Wir empfanden es sehr angenehm, dass wir viel Zeit hatten, uns mit den anderen Missionaren der Kontaktmission zu unterhalten. Es waren ja Missionare aus ganz Europa und den USA anwesend. Viele sind bereits seit Jahren im Dienst, andere erst seit kurzem und wieder andere bereiten sich auf ihren Dienst vor. In den Gesprächen konnten wir viel lernen. Aber auch wir haben manch Interessantes weiter gegeben.
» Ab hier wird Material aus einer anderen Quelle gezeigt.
Lemma simul_return n S c w os k env c' :
  simul n S c w os [] → xstep c (XReturn k env) = Done c' → ∃ w' os', follows w w' ∧ simul n S c' w' os' [].
Proof.
  intros H. cbn [xstep]. destruct (waiters c !! k) as [wt|] eqn:Hwt; cbn [enabled outcome_bind]; [|done].
  destruct (reqs (lab c) !! k) as [q|] eqn:Hq; cbn [enabled outcome_bind]; [|done].
  destruct (qAnswer q) as [rep|] eqn:Hans; cbn [enabled outcome_bind]; [|done].
  destruct (theInsts c !! wInst wt) as [it|] eqn:Hit; cbn [enabled outcome_bind]; [|done].
  destruct (wBlocked wt) eqn:Hbl; [|done].
  destruct (lookup_lt_is_Some_2 os k) as [o Ho].
  { rewrite (proj2 (si_len _ _ _ _ _ _ H)). by eapply lookup_lt_Some. }
  pose proof (si_reqs _ _ _ _ _ _ H k wt q o Hwt Hq Ho) as [_ _ _ (i & ps & Hid & _ & Hca)].
  unfold ident in Hid. rewrite Hit in Hid. injection Hid as <- <-.
  destruct (answered_done (heap (lab c)) q rep) as [Hdone Hrep];
    [by apply (Forall_lookup_1 _ _ _ _ (no_reqs _ _ (sr_net _ (si_servers _ _ _ _ _ _ H))) Hq)|done|].
  set (res := if rok rep then _ else _). destruct res as [[rf gs]| |] eqn:Hres; cbn [outcome_bind]; [|done..]. intros [= <-].
  assert (peers rf = peers (raft (proc it))) as Hpeers.
  { unfold res in Hres. destruct (rok rep).
    - destruct (decodeReply _ _); cbn [program outcome_bind] in Hres; [|done]. by eapply return_ok_peers.
    - injection Hres as Hres. pose proof (return_fail_peers env (wDst wt) (wBody wt) (raft (proc it))) as Hp. by rewrite Hres in Hp. }
  pose proof (simul_resume n S c w os k wt q o it (update (proc it) rf gs)) as Hres'.
  destruct (current c (wInst wt) (owner it)) eqn:Hcur.
  2: { exists w, os. split; [by left|]. specialize (Hres' o (calls w) H Hwt Hq Ho Hit Hpeers). rewrite list_insert_id in Hres' by done.
       destruct w as [nds cs ap]. apply Hres'; [|by rewrite (si_calls _ _ _ _ _ _ H), app_nil_r]. intros wt' ->.
       assert (∀ x, call_of c (owner it) wt x → call_of c (owner it) (mkWaiter (wInst wt) (wDst wt) (wBody wt) false) x) as Hof
         by (unfold call_of; simpl; intros x (-> & -> & ->); by rewrite Hcur, andb_false_r).
       destruct Hca as [? Hg|bs ???|x ???|s ps x ????]; [by apply ca_ghost|congruence|by apply ca_idle; auto|].
       eapply (ca_bound c (owner it) _ q s ps); eauto. }
  pose proof (current_peer n S c w os [] (wInst wt) it H Hit Hcur) as Hnode.
  assert (∃ x, o = Some x ∧ call_of c (owner it) wt x ∧ (∀ env rf, return_fail env (wDst wt) (body x) rf = return_fail env (wDst wt) (wBody wt) rf) ∧
    (rok rep = true → ran q = Some (rreply rep) ∧ decodeReply (wBody wt) (rreply rep) = Some (body x)) ∧
    carried c (owner it) (mkWaiter (wInst wt) (wDst wt) (wBody wt) false) q (Some (stop_waiting x))) as (x & -> & Hxo & Hfail & Hok & Hstop).
  { destruct Hca as [? Hg|bs ???|x Hidle Hx Hb|s ps x Hs Ht Hx Hex]; [congruence|congruence|exists x|exists x]; (split; [done|]; split; [done|]).
    - split_and!; [by rewrite Hb| |].
      + destruct Hidle as [Hx0 _]. destruct Hrep as [->|Hx1]; [done|congruence].
      + by apply ca_idle; [|destruct Hx as (? & ? & ?)|].
    - split_and!.
      + intros env' rf'. destruct Hex as [(-> & _)|(bs & _ & Hdec)]; [done|]. by eapply return_fail_body.
      + intros Hrok. assert (ran q = Some (rreply rep)) as Hran.
        { destruct Hrep as [->|Hx1]; [done|]. unfold ran. by rewrite Hx1. }
        split; [done|]. destruct Hex as [(_ & Hnp & _)|(bs & Hbs & Hdec)]; [destruct Hnp; right; by exists rep|congruence].
      + destruct Hx as (? & ? & ?). eapply (ca_bound c (owner it) _ q s ps); [done|done|done|exact Hex]. }
  destruct Hxo as (Hsrc & Hdst & Hwaiting). rewrite Hbl, Hcur in Hwaiting. simpl in Hwaiting.
  destruct (omap_id_lookup os k x Ho) as (k' & Hk' & Hins & Hdel). pose proof (si_calls _ _ _ _ _ _ H) as Hcalls. rewrite app_nil_r in Hcalls.
  unfold res in Hres. destruct (rok rep) eqn:Hrok.
  - destruct (Hok eq_refl) as [Hran Hdec]. rewrite Hdec in Hres. cbn [program outcome_bind] in Hres.
    eexists _, (<[k := None]> os). split; [|apply Hres'; [done..| |reflexivity]].
    + right. exists (LReturn k' env). simpl. rewrite Hcalls, Hk'. simpl. rewrite Hwaiting, Hsrc, Hnode. simpl. rewrite Hdst, Hres. simpl.
      unfold set_calls, set_node. simpl. by rewrite Hdel.
    + intros wt' ->. by eapply ca_done.
  - eexists _, (<[k := Some (stop_waiting x)]> os). split; [|apply Hres'; [done..| |reflexivity]].
    + right. exists (LFail k' env). simpl. rewrite Hcalls, Hk'. simpl. rewrite Hwaiting, Hsrc, Hnode. simpl. rewrite Hdst, Hfail.
      injection Hres as ->. unfold set_calls, set_node. simpl. by rewrite Hins.
    + by intros wt' ->.
Qed.
End netsim.
(* ===== verification/RaftNetRefines.v ===== *)
(** * The cluster on labrpc refines the abstract cluster: the tester's steps

    [connect], [disconnect], [crash1] and [start1] of src/src/raft/config.go
    keep the relation of RaftNetSim.v.  Where [crash1] has copied the persister,
    and again where [start1] makes the new instance, the abstract peer crashes. *)
From S2P Require Import Prelude GoStrings RaftNode RaftInv RaftSystem RaftSafety LabRpc Tester TesterTables RaftNet RaftNetSim.

Section netrefines.
Context {Cmd : Type} `{!Gob Cmd, !GobOk Cmd, !Wire Cmd, !WireOk Cmd}.
Implicit Types (c : cluster Cmd) (w : world Cmd) (wt : waiter Cmd) (q : request (St := procs Cmd)) (x : call Cmd).

(** ** Operations on the tables *)

Lemma tables_retable cfg c : tables (retable cfg c) = cfg.
Proof. by destruct cfg. Qed.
Inzwischen haben wir auch mehr davon gehört, wie Familien mit schulpflichtigen Kindern den Übergang von einem Land in ein anderes geschafft haben. Dies ist ja eines der Themen, die uns beschäftigen.
Außer den Gesprächen untereinander tat uns auch der kräftige Lobpreis gut. In unserer Lampertheimer Gemeinde haben wir sonntags auch immer eine gute Lobpreiszeit. Aber hier war es doch noch ein Stück besser.
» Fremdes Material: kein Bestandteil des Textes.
(* ===== verification/LabTraces.v ===== *)
(** * Executions of the simulated network and of the tester's set-up

    A counter served over the network: one method that looks like a handler and
    two that do not.  The executions show that the properties of LabRpc.v and
    Tester.v apply. *)
From S2P Require Import Prelude GoStrings LabRpc Tester.

(** [Add] adds its argument to the counter and replies with the new value. *)
Definition add : @handler Z := λ args st, (st + foldr Z.add 0 args, [st + foldr Z.add 0 args]).

Definition counter : Service Z := MakeService "Counter"
  [mkMethod "Add" "" 3 true 0 add;
   mkMethod "Get" "" 1 false 2 add;
   mkMethod "reset" "counter" 3 true 0 add].

(** Only [Counter.Add] is offered. *)
Definition offersAdd (m : string) (h : @handler Z) : Prop := m = "Counter.Add" ∧ h = add.

Lemma counter_ok : service_ok offersAdd counter.
Proof.
  intros m h Hm. unfold counter, MakeService in Hm. cbn in Hm.
  apply lookup_insert_Some in Hm as [[<- <-]|[_ Hm]]; [done|]. by rewrite lookup_empty in Hm.
Qed.

Fixpoint nrun (w : labnet Z) (ls : list (nlabel Z)) : outcome (labnet Z) :=
  match ls with
  | [] => Done w
  | l :: ls => (w <~ nstep w l; nrun w ls)%outcome
  end.

Definition nfinal (w : labnet Z) (ls : list (nlabel Z)) : labnet Z :=
  match nrun w ls with Done w' => w' | _ => w end.

Lemma nfinal_steps (P : nlabel Z → Prop) w ls :
  Forall P ls → is_Done (nrun w ls) = true → nsteps P w (nfinal w ls).
Proof.
  unfold nfinal. intros Hls. revert w. induction Hls as [|l ls Hl _ IH]; intros w; cbn; [by constructor|].
  destruct (nstep w l) as [w1| |] eqn:Hw; cbn; [|done..]. intros Hd. eapply rtc_l; [by eauto|].
  specialize (IH w1 Hd). by destruct (nrun w1 ls).
Qed.

(** One server, called 7, and one enabled end that leads to it. *)
Definition setup : list (nlabel Z) :=
  [NMakeServer [counter]; NAddServer 7 0; NAdmin (AMakeEnd "e"); NAdmin (AConnect "e" 7);
   NAdmin (AEnable "e" true)].

Definition call5 : list (nlabel Z) := [NCall "e" "Counter.Add" [5]; NRoute 0; NSend 0 0].
Definition execute5 : list (nlabel Z) := [NDispatch 0; NHandle 0; NReceive 0; NCheck 0 0 0].

Definition w_setup : labnet Z := nfinal (ninit 0) setup.
Definition w_sent : labnet Z := nfinal w_setup call5.
Definition w_replied : labnet Z := nfinal w_setup (call5 ++ execute5).
Definition w_deleted : labnet Z := nfinal w_sent [NAdmin (ADeleteServer 7)].

Lemma setup_steps : nsteps (label_ok offersAdd) (ninit 0) w_setup.
Proof.
  apply nfinal_steps; [|done]. constructor; [|by repeat constructor].
  constructor; [apply counter_ok|constructor].
Qed.

Lemma sent_steps : nsteps (label_ok offersAdd) (ninit 0) w_sent.
Proof. etrans; [apply setup_steps|]. apply nfinal_steps; [by repeat constructor|done]. Qed.

Lemma deleted_steps : nsteps (label_ok offersAdd) (ninit 0) w_deleted.
Proof. etrans; [apply sent_steps|]. apply nfinal_steps; [by repeat constructor|done]. Qed.

Definition request0 (w : labnet Z) : request (St := Z) :=
  default (mkReq "" "" [] QNew HNone None) (w.(reqs) !! 0%nat).

(** The call returns with the counter's new value. *)
Lemma labrpc_refines_witness :
  rtc (astep offersAdd) (0, []) (5, [mkACall "Counter.Add" [5] (Some [5]) (Some (Some [5]))]).
Proof.
  change (rtc (astep offersAdd) (0, []) (abs w_replied)). apply labrpc_refines.
  etrans; [apply setup_steps|]. apply nfinal_steps; [by repeat constructor|done].
Defined.

(** The server is deleted while the request is on its way; the handler still
    runs, and the call fails. *)
Lemma no_reply_after_delete_witness :
  ∃ q, (nfinal w_deleted execute5).(reqs) !! 0%nat = Some q ∧
       ∀ reply, q.(qAnswer) = Some reply → reply = failed.
Proof.
  apply (no_reply_after_delete offersAdd 0 w_deleted _ 7 0%nat 0%nat (request0 w_deleted)).
  - apply deleted_steps.
  - reflexivity.
  - vm_compute. done.
  - vm_compute. discriminate.
  - apply nfinal_steps; [|reflexivity]. repeat constructor; discriminate.
Defined.

Lemma reliable_calls_succeed_witness :
  ∃ reply, (request0 w_replied).(qAnswer) = Some reply ∧ reply.(rok) = true.
Proof.
  eexists. split; [reflexivity|].
  eapply (reliable_calls_succeed offersAdd 0 w_setup w_replied "e" 7 0%nat).
  - apply setup_steps.
  - reflexivity.
  - reflexivity.
  - reflexivity.
  - reflexivity.
  - reflexivity.
  - apply (nfinal_steps _ w_setup (call5 ++ execute5)); [by repeat constructor|reflexivity].
  - exact (eq_refl (Some (request0 w_replied)) : w_replied.(reqs) !! 0%nat = _).
  - reflexivity.
  - reflexivity.
Defined.

Lemma call_returns_witness :
  ∃ w' q', nsteps (carries 0) w_sent w' ∧ w'.(reqs) !! 0%nat = Some q' ∧ is_Some q'.(qAnswer).
Proof.
  apply (call_returns offersAdd 0 w_sent 0 (request0 w_sent)).
  - apply sent_steps.
  - reflexivity.
  - constructor; [|constructor]. exists "Counter", "Add", counter.
    split_and!; [reflexivity|reflexivity|]. by eexists.
Defined.

(** ** Three servers *)

Definition names3 (i : Z) : list string :=
  (λ j, "end-" +:+ Itoa i +:+ "-" +:+ Itoa j) <$> range 3.

(** Server 1 crashes, 2 is cut off and comes back, 1 is restarted and connected. *)
Definition ops3 : list cfgOp :=
  [OCrash 1; ODisconnect 2; OConnect 2; OStart 1 ["a"; "b"; "c"] 3; OConnect 1; ODisconnect 0].

Lemma partition_matrix_witness :
  ∃ cfg0 cfg, make_config 3 false names3 Z.to_nat = Ok cfg0 ∧ forEach runOp ops3 cfg0 = Ok cfg ∧
    ∃ e, endAt cfg 1 2 = Some e ∧ connectionOf cfg.(cnet) e = Some 2 ∧ isEnabled cfg.(cnet) e = true.
Proof.
  destruct (partition_matrix 3 false names3 Z.to_nat ops3) as (cfg0 & cfg & H0 & H1 & Hm).
  - lia.
  - done.
  - repeat (apply Forall_cons_2; [cbn; lia || (split; [lia|done])|]). apply Forall_nil_2.
  - apply (bool_decide_unpack _). by vm_compute.
  - exists cfg0, cfg. split_and!; [done..|]. destruct (Hm 1 2) as (e & He & Hc & Hen); [lia..|].
    exists e. split_and!; [done..|]. apply Hen. split; apply (bool_decide_unpack _); by vm_compute.
Defined.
Das Bild kann die Stimmung gar nicht so richtig wiedergeben. Man muß es halt selbst erleben. Lobpreis hat ja auch viel mit meiner inneren Haltung, wie ich Gott lobe und preise, zu tun. Und das haben wir in ganz verschiedenen Sprachen erlebt. Wir hörten auch immer wieder Berichte von einzelnen Missionaren aus ihren Einsatzländern bzw. -orten. Dadurch haben wir viel Ermutigung erfahren. Für diese Missionare und ihre Arbeit wurde dann auch gebetet. Dies hat sie wiederum für ihren weiteren Weg bestärkt.
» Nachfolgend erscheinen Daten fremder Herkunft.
Lemma log_matching_witness :
  take 2 (peer_at w0 0).(log) = take 2 (peer_at w0 1).(log).
Proof.
  apply (log_matching (at_ms 0) ["e0"; "e1"; "e2"] w0 0 1 (node_at w0 0) (node_at w0 1) 1
           (mkEntry 1 (Some 7)) (mkEntry 1 (Some 7))).
  - apply (final_timely_steps cluster3 trace0); by vm_compute.
  - by apply node_at_lookup; vm_compute.
  - by apply node_at_lookup; vm_compute.
  - by vm_compute.
  - by vm_compute.
  - done.
Defined.

(** Peer 0 has taken a second command, and its goroutine 3 is about to replicate
    to peer 2, which has nothing yet. *)
Definition w_behind : world Z := final cluster3 (trace0 ++ [LStart 0 9]).

Lemma replicateTo_repairs_witness :
  ∃ ndp', (peer_at w_behind 0).(log) `prefix_of` (raft ndp').(log) ∧ length (peer_at w_behind 2).(log) = 1%nat.
Proof.
  destruct (replicateTo_repairs (at_ms 0) ["e0"; "e1"; "e2"] w_behind 0 2 3 []
    (node_at w_behind 0) (node_at w_behind 2) (at_ms 2)) as (r & w' & nd' & ndp' & _ & _ & _ & _ & _ & _ & _ & Hpre & _).
  - apply (final_timely_steps cluster3 (trace0 ++ [LStart 0 9])); by vm_compute.
  - done.
  - by apply node_at_lookup; vm_compute.
  - by apply node_at_lookup; vm_compute.
  - by vm_compute.
  - by vm_compute.
  - by vm_compute.
  - exists ndp'. split; [exact Hpre|by vm_compute].
Defined.

Lemma tryAdvanceCommit_spec_witness :
  ∃ rf' gs, tryAdvanceCommitLocked (peer_at w0 0) = Some (rf', gs) ∧ gs = [].
Proof.
  destruct (tryAdvanceCommit_spec 3 (peer_at w0 0)) as (rf' & gs & Ht & [(N & HN & _)|(_ & _ & Hg)]).
  - apply peer_at_ok; by vm_compute.
  - by vm_compute.
  - exfalso. assert ((peer_at w0 0).(commitIndex) = lastLogIndexLocked (peer_at w0 0)) by (by vm_compute). lia.
  - eauto.
Defined.

(** ** The tester's checks *)


(** The first round sees nobody lead, the second peer 0. *)
Definition rounds3 : list (list (world Z)) :=
  [[cluster3; cluster3; cluster3]; [w_elected; w_elected; w_elected]].

Lemma moments3 : moments cluster3 (concat rounds3).
Proof.
  assert (timely_steps cluster3 w_elected) as H by (apply final_timely_steps; by vm_compute).
  by repeat split.
Qed.

Lemma one_leader_check_witness :
  checkOneLeader [true; true; true] rounds3 3 = Passed 0 ∧
  ∃ round, round ∈ rounds3 ∧ last_leader [true; true; true] round 3 0.
Proof.
  assert (checkOneLeader [true; true; true] rounds3 3 = Passed 0) as E by (by vm_compute).
  split; [done|].
  pose proof (one_leader_check (at_ms 0) ["e0"; "e1"; "e2"] [true; true; true] rounds3) as H.
  change (len ["e0"; "e1"; "e2"]) with 3 in H. rewrite E in H. apply H.
  - reflexivity.
  - by repeat constructor.
  - apply moments3.
Defined.

(** Two of three servers have applied command 5 at index 1. *)
Definition applied2 : poll :=
  mkPoll [None; None; None] [{[1 := 5]}; {[1 := 5]}; ∅] [1; 1; 1].

Lemma applied2_recorded : recorded 3 applied2.
Proof.
  exists [(0, mkApplyMsg 1 (Some 5) false []); (1, mkApplyMsg 1 (Some 5) false [])].
  split; [by vm_compute|done].
Qed.

Lemma wait_agreement_witness :
  wait [applied2] applied2 3 1 2 1 = Passed 5 ∧ 2 ≤ holders 1 applied2.(pLogs).
Proof.
  assert (wait [applied2] applied2 3 1 2 1 = Passed 5) as E by (by vm_compute).
  split; [done|]. pose proof (wait_agreement 3 1 2 1 [applied2] applied2) as H. rewrite E in H.
  destruct H as [(? & _)|(? & _)]; [lia|constructor; [apply applied2_recorded|constructor]|apply applied2_recorded|discriminate|done].
Defined.

(** Peer 0 leads; the command goes in at index 1 and is applied by two. *)
Lemma one_agreement_witness :
  one [true; true; true] [([cluster3], []); ([w_elected; w_elected; w_elected], [applied2])] 3 5 2 0 = Passed 1 ∧
  committed applied2 1 2 5.
Proof.
  assert (one [true; true; true] [([cluster3], []); ([w_elected; w_elected; w_elected], [applied2])] 3 5 2 0 = Passed 1)
    as E by (by vm_compute).
  split; [done|].
  pose proof (one_agreement (at_ms 0) ["e0"; "e1"; "e2"] [true; true; true]
    [([cluster3], []); ([w_elected; w_elected; w_elected], [applied2])] 5 2 0) as H.
  change (len ["e0"; "e1"; "e2"]) with 3 in H. rewrite E in H.
  assert (steps cluster3 w_elected) as Hs by (apply final_steps; by vm_compute).
  destruct H as (ws & polls & p & Hin & Hp & _ & Hc).
  - discriminate.
  - reflexivity.
  - repeat constructor; first [exact Hs|apply applied2_recorded].
  - assert (polls = [] ∨ polls = [applied2]) as [Ep|Ep].
    { apply elem_of_cons in Hin as [Hin|Hin]; [left; exact (f_equal snd Hin)|].
      apply list_elem_of_singleton in Hin. right. exact (f_equal snd Hin). }
    + exfalso. rewrite Ep in Hp. clear -Hp. by apply elem_of_nil in Hp.
    + rewrite Ep in Hp. apply list_elem_of_singleton in Hp. rewrite <- Hp. exact Hc.
Defined.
Als weiteres Element gab es auch Andachten zu bestimmten Bibelstellen und viele Informationen zum Thema Mission bzw. Gemeindebau.
Wir sind froh, dass wir Teil dieses Missionswerkes sind. Dabei ist für uns das gute Miteinander und das Eingehen auf jeden Einzelnen wichtig. Trotz ihrer Größe, mit fast 200 Missionaren ist die Kontaktmission das 5.-größte Missionswerk Deutschlands, erleben wir ganz aktuell die Sorge um jeden einzelnen Missionar.